LondonJax · 14/04/2020 15:35

@cantkeepawayforever

^ this

PhilCornwall1 · 14/04/2020 15:38

A 35% reduction in the economy is a big fucking deal and will kill or harm far more of us than this poxy virus ever will.

Agreed, it's time to open up and get the country working again.

To be honest, I'd be out there tomorrow if I could. The need to put food on the table and keep a roof over our heads is more important to me. If that makes me selfish in the eyes of others, I can live with that.

Bewareoftheblob · 14/04/2020 15:38

I don't think it's so much that people/government don't care that folk will die, rather that there is not a great deal anyone can do about it :(

fandajji · 14/04/2020 15:40

Teacher here! Most of those who went off before schools were closed was due to the cough or fever isolation policy. I can't imagine that will remain when schools open as this is about flattening the curve.

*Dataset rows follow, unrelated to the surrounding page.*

Lemma due_spec {E} now keys s :
  NoDup keys ->
  match due (E:=E) now keys s with
  | (Ok l, s') =>
      l = omap (due_entry now (reconnect_info s)) keys /\
      peer_addresses s' = peer_addresses s /\ swarm_calls s' = swarm_calls s /\
      (forall p, p ∈ keys -> reconnect_info s' !! p = marked now <$> reconnect_info s !! p) /\
      (forall p, p ∉ keys -> reconnect_info s' !! p = reconnect_info s !! p)
  | (Err _, _) => False
  | (Panic, _) => exists p info, p ∈ keys /\ reconnect_info s !! p = Some info /\ overflows now info
  end.
Proof.
  intros Hnd. revert s. induction Hnd as [|p keys Hp Hnd IH]; intros s.
  { cbn. repeat split; set_solver. }
  rewrite due_cons. destruct (reconnect_info s !! p) as [info|] eqn:Ei.
  2: { specialize (IH s). destruct (due now keys s) as [[l|e|] s']; [|done|by apply due_further].
       destruct IH as (-> & H1 & H2 & H3 & H4). rewrite omap_first. unfold due_entry at 2.
       rewrite Ei. repeat split; try done; [|set_solver].
       intros q [->|Hq]%elem_of_cons; [|by apply H3]. by rewrite H4, Ei. }
  destruct (should_reconnect now info) eqn:Es.
  2: { specialize (IH s). destruct (due now keys s) as [[l|e|] s']; [|done|by apply due_further].
       destruct IH as (-> & H1 & H2 & H3 & H4). rewrite omap_first. unfold due_entry at 2.
       rewrite Ei, Es. repeat split; try done; [|set_solver].
       intros q [->|Hq]%elem_of_cons; [|by apply H3]. rewrite H4, Ei by done. cbn. unfold marked.
       by rewrite Es. }
  destruct (in_width 32 (attempt_count info + 1)) eqn:Ew.
  2: { cbn. exists p, info. split; [by left|done]. }
  set (s1 := set_reconnect _ s). specialize (IH s1).
  assert (forall q, q ∈ keys -> reconnect_info s1 !! q = reconnect_info s !! q) as Hsame.
  { intros q Hq. apply lookup_insert_ne. by intros ->. }
  destruct (due now keys s1) as [[l|e|] s']; [|done|].
  - destruct IH as (-> & H1 & H2 & H3 & H4). split.
    { rewrite omap_first. unfold due_entry at 2. rewrite Ei, Es. f_equal.
      apply list_omap_ext, Forall_Forall2_diag, Forall_forall. intros q Hq.
      unfold due_entry. by rewrite Hsame. }
    split; [done|]. split; [done|]. split.
    + intros q [->|Hq]%elem_of_cons.
      * rewrite H4, Ei by done. apply lookup_insert_eq.
      * by rewrite H3, Hsame.
    + intros q Hq. rewrite H4 by set_solver. apply lookup_insert_ne. set_solver.
  - destruct IH as (q & info2 & Hq & Hi & Ho). exists q, info2. rewrite Hsame in Hi by done.
    split; [by right|done].
Qed.

Lemma peers_of_spec {V} (m : gmap PeerId V) : NoDup (peers_of m) /\ (forall p, p ∈ peers_of m <-> is_Some (m !! p)).
Proof.
  split; [rewrite peers_of_perm; apply NoDup_fst_map_to_list|]. intros p.
  rewrite peers_of_perm, list_elem_of_fmap. split.
  - intros ([q v] & -> & Hv%elem_of_map_to_list). by exists v.
  - intros [v Hv%elem_of_map_to_list]. by exists (p, v).
Qed.

(** What a tick dials and leaves, and when it overflows. *)
Lemma tick_spec {E} now ok s :
  match attempt_reconnections (E:=E) now ok s with
  | (Ok _, s') =>
      swarm_calls s' = swarm_calls s ++
        map (fun x => DialAddress x.2) (omap (due_entry now (reconnect_info s)) (peers_of (reconnect_info s))) /\
      (forall p info', reconnect_info s' !! p = Some info' ->
         exists info, reconnect_info s !! p = Some info /\ info' = marked now info) /\
      (forall p info, reconnect_info s !! p = Some info -> ok p = true ->
         reconnect_info s' !! p = Some (marked now info))
  | (Err _, _) => False
  | (Panic, _) => exists p info, reconnect_info s !! p = Some info /\ overflows now info
  end.
Proof.
  unfold attempt_reconnections. unfold mbind, st_bind, getS.
  destruct (peers_of_spec (reconnect_info s)) as [Hnd Hin].
  pose proof (due_spec (E:=E) now _ s Hnd) as Hdue.
  destruct (due now (peers_of (reconnect_info s)) s) as [[l|e|] s1]; [|done|naive_solver].
  destruct Hdue as (-> & H1 & H2 & H3 & H4). cbn [modifyS].
  set (l := omap _ _). destruct (redial_frame ok l s1) as [_ Hc]. split; [by rewrite Hc, H2|].
  assert (forall p, reconnect_info s1 !! p = marked now <$> reconnect_info s !! p) as Hm.
  { intros p. destruct (decide (p ∈ peers_of (reconnect_info s))) as [Hp|Hp]; [by apply H3|].
    rewrite H4 by done. rewrite Hin in Hp. destruct (reconnect_info s !! p); [|done]. destruct Hp. by eexists. }
  assert (forall s p, (forall info', reconnect_info (redial ok l s) !! p = Some info' ->
                        reconnect_info s !! p = Some info') /\
                      (ok p = true -> reconnect_info (redial ok l s) !! p = reconnect_info s !! p)) as Hr.
  { generalize l. clear. intros l. induction l as [|[q a] l IH]; intros s p; [done|]. cbn [redial].
    set (s1 := if ok q then _ else _). destruct (IH s1 p) as [IH1 IH2].
    assert ((forall info', reconnect_info s1 !! p = Some info' -> reconnect_info s !! p = Some info') /\
            (ok p = true -> reconnect_info s1 !! p = reconnect_info s !! p)) as [K1 K2].
    { unfold s1. destruct (ok q) eqn:Eq; [done|]. unfold abandon.
      repeat case_match; try done. cbn. split.
      - intros info' [_ ?]%lookup_delete_Some. done.
      - intros Hp. apply lookup_delete_ne. congruence. }
    split; [eauto|]. intros Hp. by rewrite IH2, K2. }
  split.
  - intros p info' Hi. apply Hr in Hi. rewrite Hm in Hi. apply fmap_Some in Hi. naive_solver.
  - intros p info Hi Hok. rewrite (proj2 (Hr s1 p) Hok), Hm, Hi. done.
Qed.

(** ** Routing of responses *)

(** The senders, the next request id and the channels. *)
Definition routing s : gmap RequestId nat * RequestId * list Channel :=
  (rpc_response_channels s, next_id s, channels s).

Definition with_channel (rx : nat) (f : Channel -> Channel) (cs : list Channel) : list Channel :=
  alter f rx cs.

Definition deliver (r : RPCResponse) (c : Channel) : Channel :=
  if receiver c then mkChannel (taken c) (buffer c ++ [r]) true else c.

Definition take_one (c : Channel) : Channel :=
  match buffer c with
  | r :: rest => mkChannel (taken c ++ [r]) rest (receiver c)
  | [] => c
  end.

Definition drop_receiver (c : Channel) : Channel := mkChannel (taken c) (buffer c) false.

(** What a turn does to the routing, when it ends well. *)
Definition route i (v : gmap RequestId nat * RequestId * list Channel) :
    gmap RequestId nat * RequestId * list Channel :=
  let '(senders, id, cs) := v in
  match i with
  | Command _ _ _ c =>
      match c with
      | SendRpc _ _ => (<[id := length cs]> senders, id + 1, cs ++ [mkChannel [] [] true])
      | _ => v
      end
  | FromSwarm (Eth2Rpc x) =>
      match m_event x with
      | Received (ReceivedResponse request_id r) =>
          (senders, id,
           match senders !! request_id with Some rx => with_channel rx (deliver r) cs | None => cs end)
      | Received (EndOfStream request_id _) => (delete request_id senders, id, cs)
      | _ => v
      end
  | ClientTakes rx => (senders, id, with_channel rx take_one cs)
  | ClientDrops rx => (senders, id, with_channel rx drop_receiver cs)
  | _ => v
  end.

Lemma routing_fold {A} (f : t -> A -> t) (l : list A) s :
  (forall s x, routing (f s x) = routing s) -> routing (foldl f s l) = routing s.
Proof. intros Hf. revert s. induction l as [|x l IH]; intros s; cbn; [done|]. by rewrite IH, Hf. Qed.

Lemma with_channel_insert rx f cs c :
  cs !! rx = Some c -> with_channel rx f cs = <[rx := f c]> cs.
Proof.
  intros Hc. unfold with_channel. apply list_eq. intros j.
  destruct (decide (j = rx)) as [->|Hj].
  - rewrite list_lookup_alter_eq, Hc, list_lookup_insert_eq by (by apply lookup_lt_Some in Hc). done.
  - by rewrite list_lookup_alter_ne, list_lookup_insert_ne.
Qed.

Lemma with_channel_id rx f cs :
  (forall c, cs !! rx = Some c -> f c = c) -> with_channel rx f cs = cs.
Proof.
  intros Hf. destruct (cs !! rx) as [c|] eqn:Hc.
  - rewrite (with_channel_insert _ _ _ _ Hc), Hf by done. by apply list_insert_id.
  - unfold with_channel. apply list_eq. intros j. destruct (decide (j = rx)) as [->|Hj].
    + by rewrite list_lookup_alter_eq, Hc.
    + by rewrite list_lookup_alter_ne.
Qed.

Lemma step_route i s s' : step i s = (Ok tt, s') -> routing s' = route i (routing s).
Proof.
  destruct i as [now ok|now ok waiting R c| |e|rx|rx]; cbn [step].
  - intros E. pose proof (tick_frame (E:=Wait) now ok s) as F. rewrite E in F.
    destruct F as (_ & _ & H1 & H2 & H3 & _). unfold routing. cbn in *. by rewrite H1, H2, H3.
  - unfold mbind, st_bind. destruct c; cbn; unfold mbind, st_bind; try (by intros [= <-]).
    + unfold publish, mbind, st_bind, liftR, unwrap. destruct (to_vec m); [|done]. by intros [= <-].
    + pose proof (send_rpc_spec (E:=Wait) now waiting p r s) as F.
      destruct (on_send_rpc now waiting p r s) as [[rx|e|] s1]; [|done..]. intros [= <-].
      by destruct F as (_ & _ & -> & x & ->).
  - by intros [= <-].
  - destruct e as [d|l|l|a|x|p a|p n k|]; cbn [handle_event]; try (by intros [= <-]).
    + unfold on_gossip, mbind, st_bind, liftR, unwrap. destruct (from_slice d); [|done]. by intros [= <-].
    + intros [= <-]. by apply routing_fold.
    + intros [= <-]. by apply routing_fold.
    + destruct (m_event x) as [[id req|id r|id tm]|[|]] eqn:Ex;
        cbn; rewrite Ex; try (unfold on_rpc; rewrite Ex; by intros [= <-]).
      rewrite (response_spec _ _ _ _ Ex). destruct (rpc_response_channels s !! id) as [n|]; [|done].
      destruct (channels s !! n) as [c|] eqn:Hc.
      2: { intros [= <-]. by rewrite with_channel_id by congruence. }
      rewrite (with_channel_insert _ _ _ _ Hc). unfold deliver. destruct (receiver c).
      * destruct (_ <? _)%nat; [|done]. by intros [= <-].
      * intros [= <-]. by rewrite list_insert_id.
    + intros [= <-]. unfold on_established. cbn. by case_match.
    + intros [= <-]. unfold on_closed. cbn. by repeat case_match.
  - intros [= <-]. unfold client_takes. cbn. destruct (channels s !! rx) as [c|] eqn:Hc.
    + rewrite (with_channel_insert _ _ _ _ Hc). unfold take_one.
      destruct (buffer c) as [|r rest]; [by rewrite list_insert_id|done].
    + by rewrite with_channel_id by congruence.
  - intros [= <-]. unfold client_drops. cbn. destruct (channels s !! rx) as [c|] eqn:Hc.
    + by rewrite (with_channel_insert _ _ _ _ Hc).
    + by rewrite with_channel_id by congruence.
Qed.

(** The responses with an id among the events of the turns. *)
Definition response_of (id : RequestId) i : option RPCResponse :=
  match i with
  | FromSwarm (Eth2Rpc x) =>
      match m_event x with
      | Received (ReceivedResponse id' r) => if decide (id' = id) then Some r else None
      | _ => None
      end
  | _ => None
  end.

Definition responses_for (id : RequestId) turns : list RPCResponse := omap (response_of id) turns.

Definition ends (id : RequestId) i : bool :=
  match i with
  | FromSwarm (Eth2Rpc x) =>
      match m_event x with
      | Received (EndOfStream id' _) => bool_decide (id' = id)
      | _ => false
      end
  | _ => false
  end.

Lemma responses_for_snoc id turns i :
  responses_for id (turns ++ [i]) =
  responses_for id turns ++ match response_of id i with Some r => [r] | None => [] end.
Proof. unfold responses_for. rewrite omap_app. cbn. by destruct (response_of id i). Qed.

(** A channel has what came for its id, as long as it has a receiver. *)
Definition holds (c : Channel) (rs : list RPCResponse) : Prop :=
  (taken c ++ buffer c) `prefix_of` rs /\ (receiver c = true -> taken c ++ buffer c = rs).

Lemma holds_take_one c rs : holds c rs -> holds (take_one c) rs.
Proof.
  unfold holds, take_one. destruct (buffer c) as [|r rest] eqn:Eb; [by rewrite Eb|].
  cbn. by rewrite <-app_assoc.
Qed.

Lemma holds_drop_receiver c rs : holds c rs -> holds (drop_receiver c) rs.
Proof. by intros [Hp _]. Qed.

Lemma holds_deliver c rs r : holds c rs -> holds (deliver r c) (rs ++ [r]).
Proof.
  intros [Hp He]. unfold holds, deliver. destruct (receiver c) eqn:Er; cbn.
  - rewrite app_assoc, He by done. done.
  - split; [by apply prefix_app_r|congruence].
Qed.

Record routed turns (v : gmap RequestId nat * RequestId * list Channel) : Prop := {
  routed_length : v.1.2 = Z.of_nat (length v.2);
  routed_senders k rx : v.1.1 !! k = Some rx -> 0 <= k < v.1.2 /\ rx = Z.to_nat k;
  routed_open k :
    0 <= k < v.1.2 -> Forall (fun i => ends k i = false) turns -> v.1.1 !! k = Some (Z.to_nat k);
  routed_channels n c : v.2 !! n = Some c -> holds c (responses_for (Z.of_nat n) turns);
  routed_later k : v.1.2 <= k -> responses_for k turns = [];
}.

(** A turn that is no response leaves what came for each id. *)
Lemma routed_quiet turns i v :
  (forall k, response_of k i = None) -> routed turns v -> routed (turns ++ [i]) v.
Proof.
  intros Hi [H1 H2 H3 H4 H5]. split; try done.
  - intros k Hk [Hf _]%Forall_app. by apply H3.
  - intros n c Hc. rewrite responses_for_snoc, Hi, app_nil_r. by apply H4.
  - intros k Hk. rewrite responses_for_snoc, Hi, app_nil_r. by apply H5.
Qed.

Lemma routed_with_channel turns senders id cs rx f :
  (forall c rs, holds c rs -> holds (f c) rs) ->
  routed turns (senders, id, cs) -> routed turns (senders, id, with_channel rx f cs).
Proof.
  intros Hf [H1 H2 H3 H4 H5]. split; cbn in *; try done.
  - unfold with_channel. by rewrite length_alter.
  - intros n c. unfold with_channel. destruct (decide (n = rx)) as [->|Hn].
    + rewrite list_lookup_alter_eq, fmap_Some. intros (c0 & Hc & ->). by apply Hf, H4.
    + rewrite list_lookup_alter_ne by done. apply H4.
Qed.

I hope schools open after may half term, I miss my students and because I have 3 children I am off of the rota for now. Most of my teacher friends are also bored and feeling awful about setting pointless revision worksheets. We can't teach new knowledge as we risk widening the academic gap further therefore we feel useless.

Once schools reopen I will be running in! (And sending my children in too!)

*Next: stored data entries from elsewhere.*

(** *** Outbound substreams *)

Definition store_outbound (id : SubstreamId) (info : OutboundInfo) (s : OutboundSubstreamState)
    (remaining : option Z) : step unit :=
  modifyS (fun h =>
    set_outbound
      (<[id := mkOutbound s (out_delay_key info) (proto info) remaining (req_id info)]>
         (outbound_substreams h)) (outbound_substreams_delay h) h).

(** Drops a stream with its timer. *)
Definition drop_outbound (id : SubstreamId) (info : OutboundInfo) : step unit := fun h =>
  match dq_remove (out_delay_key info) (outbound_substreams_delay h) with
  | Some q => (Ok tt, set_outbound (delete id (outbound_substreams h)) q h)
  | None => (Panic, h)
  end.

Definition reset_outbound (now : Z) (info : OutboundInfo) : step unit := fun h =>
  match dq_reset (out_delay_key info) (now + resp_timeout h) (outbound_substreams_delay h) with
  | Some q => (Ok tt, set_outbound (outbound_substreams h) q h)
  | None => (Panic, h)
  end.

(** How a response is reported. *)
Definition received (info : OutboundInfo) (response : RPCCodedResponse) : event :=
  match response with
  | StreamTermination t => Received (EndOfStream (req_id info) t)
  | Success resp => Received (ReceivedResponse (req_id info) resp)
  | ErrorResponse code r =>
      Failed (Outbound (req_id info) (proto info) (ErrorResponseError code (error_text r)))
  end.

(** A response has come: the stream waits for the next chunk or is closed. *)
Definition on_response (now : Z) (id : SubstreamId) (info : OutboundInfo)
    (substream : OutboundFramed) (request : Request) (response : RPCCodedResponse) : step unit :=
  (if (1 <? expected_responses request) && negb (close_after response) then
     let remaining := match remaining_chunks info with
                      | Some count => saturating_sub count 1
                      | None => 0
                      end in
     if remaining =? 0 then store_outbound id info (Closing substream) (remaining_chunks info)
     else
       store_outbound id info (RequestPendingResponse substream request) (Some remaining) ;;
       reset_outbound now info
   else store_outbound id info (Closing substream) (remaining_chunks info)) ;;
  throw (NotifyBehaviour (received info response)).

Definition on_stream_end (id : SubstreamId) (info : OutboundInfo) (request : Request) : step unit :=
  drop_outbound id info ;;
  if 1 <? expected_responses request then
    t ← liftR (stream_termination request);
    throw (NotifyBehaviour (Received (EndOfStream (req_id info) t)))
  else
    throw (NotifyBehaviour (failed_outbound IncompleteStream (req_id info, request))).

Definition on_closing (id : SubstreamId) (info : OutboundInfo) (substream : OutboundFramed) :
    step unit :=
  match out_close substream with
  | (Ready _, _) =>
      drop_outbound id info ;;
      match proto info with
      | BlocksByRange =>
          throw (NotifyBehaviour (Received (EndOfStream (req_id info) BlocksByRangeTermination)))
      | _ => mret tt
      end
  | (Pending, s) => store_outbound id info (Closing s) (remaining_chunks info)
  end.

Definition drive_outbound (now : Z) (deactivated : bool) (id : SubstreamId) : step unit := fun h =>
  match outbound_substreams h !! id with
  | None => (Panic, h)
  | Some info =>
      match out_state info with
      | RequestPendingResponse substream request =>
          if deactivated then
            (store_outbound id info (Closing substream) (remaining_chunks info) ;;
             modifyS (push (Failed (Outbound (req_id info) (proto info) Disconnected)))) h
          else
            match out_next substream with
            | (Ready (Some (inl response)), s) => on_response now id info s request response h
            | (Ready None, _) => on_stream_end id info request h
            | (Pending, s) =>
                store_outbound id info (RequestPendingResponse s request) (remaining_chunks info) h
            | (Ready (Some (inr e)), _) =>
                (drop_outbound id info ;;
                 throw (NotifyBehaviour (Failed (Outbound (req_id info) (proto info) e)))) h
            end
      | Closing substream => on_closing id info substream h
      | OutPoisoned => (Panic, h)
      end
  end.

Fixpoint drive_outbounds (now : Z) (deactivated : bool) (ids : list SubstreamId) : step unit :=
  match ids with
  | [] => mret tt
  | id :: ids => drive_outbound now deactivated id ;; drive_outbounds now deactivated ids
  end.

(** *** Dialling and the whole *)

Definition establish : step unit := fun h =>
  match dial_queue h with
  | (id, req) :: queue =>
      if dial_negotiated h <? max_dial_negotiated h then
        match add_chk (E:=unit) 32 (dial_negotiated h) 1 with
        | Ok n => (Err (OutboundSubstreamRequest req (max_rpc_size h) (id, req)), set_dials queue n h)
        | _ => (Panic, h)
        end
      else (Ok tt, h)
  | [] => (Ok tt, h)
  end.

Definition check_closed : step unit := fun h =>
  match state h with
  | ShuttingDown _ => if drained h then (Err (Close Disconnected), h) else (Ok tt, h)
  | _ => (Ok tt, h)
  end.

Definition is_deactivated (h : RPCHandler) : bool :=
  match state h with Deactivated => true | _ => false end.

Definition poll_steps (now : Z) (w : Waker) : step unit :=
  update_waker w ;;
  take_event ;;
  check_shutdown now ;;
  h ← getS;
  purge_inbound (S (size (dq_timers (inbound_substreams_delay h)))) now ;;
  h ← getS;
  purge_outbound (S (size (dq_timers (outbound_substreams_delay h)))) now ;;
  h ← getS;
  let deactivated := is_deactivated h in
  substreams_to_remove ← drive_inbounds now deactivated (keys_of (inbound_substreams h));
  remove_inbound substreams_to_remove ;;
  h ← getS;
  drive_outbounds now deactivated (keys_of (outbound_substreams h)) ;;
  establish ;;
  check_closed.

I feel for the teachers who are feeling overworked and stretched, but this isn't the reality for a lot of us.

cantkeepawayforever · 14/04/2020 15:42

There are, IIRC, about 500,000 teachers in schools in the UK.

Plus TAs, lunchtime supervisors, cleaners, office staff, school transport drivers etc.

Even if each of those people only live with 1 other person (because obviously the testing would need to be for the member of the family who became ill, in order to release the teacher or not), then you are talking about a million or so people.

With a highly contagious virus, how many tests would this need, and how many would be repeated? So I get a cough this week, and it's just a cold, but DS gets a temperature a week later - we all need another test.

Is that feasible within the timeframe (say late May, early June now seems to be being talked about), especially as demand for tests from healthcare professionals isn't going to be falling?

LondonJax · 14/04/2020 15:43

I still think the government will open gradually. I can't see cinemas, theatres, restaurants opening in a first wave whether the kids are back or not. They're not necessary and encourage people to congregate so don't help with social distancing. I think they'll be among the last to open. The government is hardly going to open for business on Monday having been in lockdown for umpteen weeks until Sunday evening.

So some parents will still find themselves working from home (if they can) or, unfortunately, not working at all. It's not going to all change overnight.

planningaheadtoday · 14/04/2020 15:44

How will it work for older parents who are either shielding or almost at that risk level? The ones that stand a 1:10 chance of dying should they get it.

How can we let our children back into circulation knowing that they might lose a parent if they bring it home?

I'm in this situation with four teenagers all at different schools/ university.

I'm pretty terrified to be honest. My GP has warned me that the odds are not in my favour and I should do everything in my power not to get it.

We have one family bathroom so isolating isn't possible. I'm just a bit stuck. I can't put their lives on hold for 18 months and I also don't really want to die!
I would put myself in harms way if I thought there was a treatment that meant I would be extremely ill but likely to pull through. But as yet there isn't.

It's all a bit miserable, it's being stuck between a rock and a hard place.

SmileEachDay · 14/04/2020 15:44

Macron announced yesterday that schools are to go back on 11th May

if teachers can be as protected as medical staff, is what he actually said. Which I guess would mean PPE? 🤷🏻‍♀️

Watertorture · 14/04/2020 15:45

So fandajji you're happy to be in and to be expected to stay in even while you're coughing or have a temperature - and to have many students in front of you each day doing the same? I have not heard anyone say before that going back to work meant that anyone with symptoms should no longer isolate, that's very worrying.